I wonder if my neighbors think I'm nuts. "Of course they do," I tell myself. We're the family who moved in, during an ice storm, just ten days before Christmas. We're the family with a giant Santa on the porch before the refrigerator was delivered. We pluck worms off the driveway after the rain and rush them inside (to feed the lizards). They don't even know my name yet, but they've undoubtedly noticed that I trail behind my kids en route to the bus stop wearing soggy slippers. They know that several times a day I meander around my yard inspecting tiny buds with all the geeky intensity of the Professor on "Gilligan's Island." Neighbors know all.

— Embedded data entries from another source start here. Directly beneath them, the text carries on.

(** A request inside the current window: refused without a trace once the
    counter is at the maximum, counted otherwise. *)
Lemma rateLimitAuth_in_window (m : gmap string Attempt) ip now a :
  m !! ip = Some a ->
  now <= resetTime a ->
  rateLimitAuth m ip now
  = if maxAttempts <=? count a
    then (TooMany (ceil_seconds (resetTime a - now)), m)
    else (Next, <[ip := mkAttempt (count a + 1) (resetTime a)]> m).
Proof.
  intros Hm Hnow. unfold rateLimitAuth. rewrite Hm.
  assert ((resetTime a <? now) = false) as -> by (apply Z.ltb_ge; exact Hnow).
  destruct (maxAttempts <=? count a); [|reflexivity].
  now rewrite (insert_id m ip a Hm).
Qed.

(** The first request after the window is over, or from an unknown address,
    opens a new window and is counted as its first attempt. *)
Lemma rateLimitAuth_opens (m : gmap string Attempt) ip now :
  (m !! ip = None \/ exists a, m !! ip = Some a /\ resetTime a < now) ->
  rateLimitAuth m ip now
  = (Next, <[ip := mkAttempt 1 (now + windowMs)]> m).
Proof.
  intros H. unfold rateLimitAuth.
  destruct H as [-> | (a & -> & Ha)].
  - cbn [resetTime count].
    assert ((now + windowMs <? now) = false) as ->
      by (apply Z.ltb_ge; unfold windowMs; lia).
    reflexivity.
  - assert ((resetTime a <? now) = true) as -> by (apply Z.ltb_lt; exact Ha).
    reflexivity.
Qed.
(** X11. The lowering reads no source location: an operator with every
    location of its parameters, body and symbol table replaced is lowered
    to the same result. *)
Theorem lowering_ignores_locations (g : SourceLocation → SourceLocation)
    (node : foast.FieldOperator) :
  FieldOperatorLowering.apply (relocate_FieldOperator g node)
  = FieldOperatorLowering.apply node.
Proof.
  unfold FieldOperatorLowering.apply, FieldOperatorLowering.visit_FieldOperator,
    FieldOperatorLowering.body_visit.
  cbn [relocate_FieldOperator foast.symtable_ foast.params foast.body foast.id].
  rewrite (visit_Symbol_relocate g _ (foast.symtable_ node)), apply_relocate.
  destruct (mapM _ (foast.params node)) as [params|]; [|done]. simpl.
  destruct (AssignResolver.apply (foast.body node)) as [[l t v|l v]|]; [done| |done].
  simpl. unfold FieldOperatorLowering.visit_Return.
  rewrite lowering_visit_relocate.
  by rewrite (visit_classification _ (foast.symtable_ node))
    by apply is_field_relocate.
Qed.

(** ** Identifiers of the lowered tree *)

Lemma symrefs_visit_Name (symtable : gmap string foast.Symbol) i :
  {[i]} ⊆ symrefs (FieldOperatorLowering.visit_Name i symtable)
  ∧ symrefs (FieldOperatorLowering.visit_Name i symtable) ⊆ {[i]} ∪ primitives.
Proof.
  rewrite visit_Name_is_field. unfold primitives.
  destruct (is_field symtable i); simpl; set_solver.
Qed.
(** * onebrc: range partitioning, chunk aggregation and merge

    A shallow embedding of [main.go] (package [main]) and the properties of
    its partitioner ([determineRanges]), aggregator ([task]), merger and
    formatter ([run], [writeOutput]).

    Conventions of the embedding:
    - a Go [byte] is an [ascii], a [[]byte] a [list ascii], a Go [string] a
      [string];
    - an [int64] (and [int], 64 bits wide) is a [Z] kept in range by
      [int64_wrap], written at every arithmetic operation of the source;
    - a [float32] is a [spec_float] with the operations of [SpecFloat] at
      precision 24 and maximal exponent 128 (IEEE 754 binary32, rounding to
      nearest even);
    - a [map[string]*Measurements] is a [gmap string Measurements]: every
      pointer stored in a map of the source is fresh, so updating through the
      pointer is the same as storing the updated record under the key;
    - a loop without a bound of its own takes fuel, and [None] means that the
      fuel ran out;
    - a run-time panic is a result of its own, [Panics]. *)

From Stdlib Require Import ZArith List Lia Ascii String Bool SpecFloat.
From Stdlib Require Import Permutation.
From stdpp Require Import base option list gmap strings sorting pretty.

Local Open Scope Z_scope.

(** ** Machine integers *)

Definition int64_min : Z := - 2 ^ 63.
Definition int64_max : Z := 2 ^ 63 - 1.

Definition int64_wrap (z : Z) : Z := (z + 2 ^ 63) mod 2 ^ 64 - 2 ^ 63.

They way I see it, a person only gets one springtime in a new house. With every soon-to-be bloom, I'm reminded that even though we bought this house because we loved the staircase off the kitchen, every drop of rain and every bump up the thermometer brings a new reason to justify that shiny new mortgage payment. I've got my eye on a row of bushes outside our bedroom windows that I'm hoping are lilacs. In a few days, I'll have my answer.
Even as I marvel at how much a fully wooded lot can add to the natural soundtrack of a home...ribbit, chirp, chirp, coo, ribbit...I can't help but wonder how I'll feel next spring. (As the author of a book with an ambitious title like "Live in the Moment", I continually chastise myself for such thoughts.) Twelve months from now, I will already know what secrets lay beneath the soggy soil -- spring will be the same, old, glorious spring.
The same, old, fragrant awakening from a long, groggy nap with ice-cold toes.
The same, old feast for the eyes as dogwood blossoms burst from mere sticks.
The same, old sense of liberation for bare arms as they surface from somewhere within and feel the warmth of the sun instead of washable wools.
Okay. So maybe worrying about next spring is a waste of precious energy. Maybe I have better things to ponder before they vanish! I hear a woodpecker and I need to know which tree he's in...
Activity Exercise: Walk around your yard (in your slippers?) and try to see the awakening of your own personal world as if it's for the very first time. Even if you live in a warm climate, something new is happening out there and wouldn't you hate to miss it?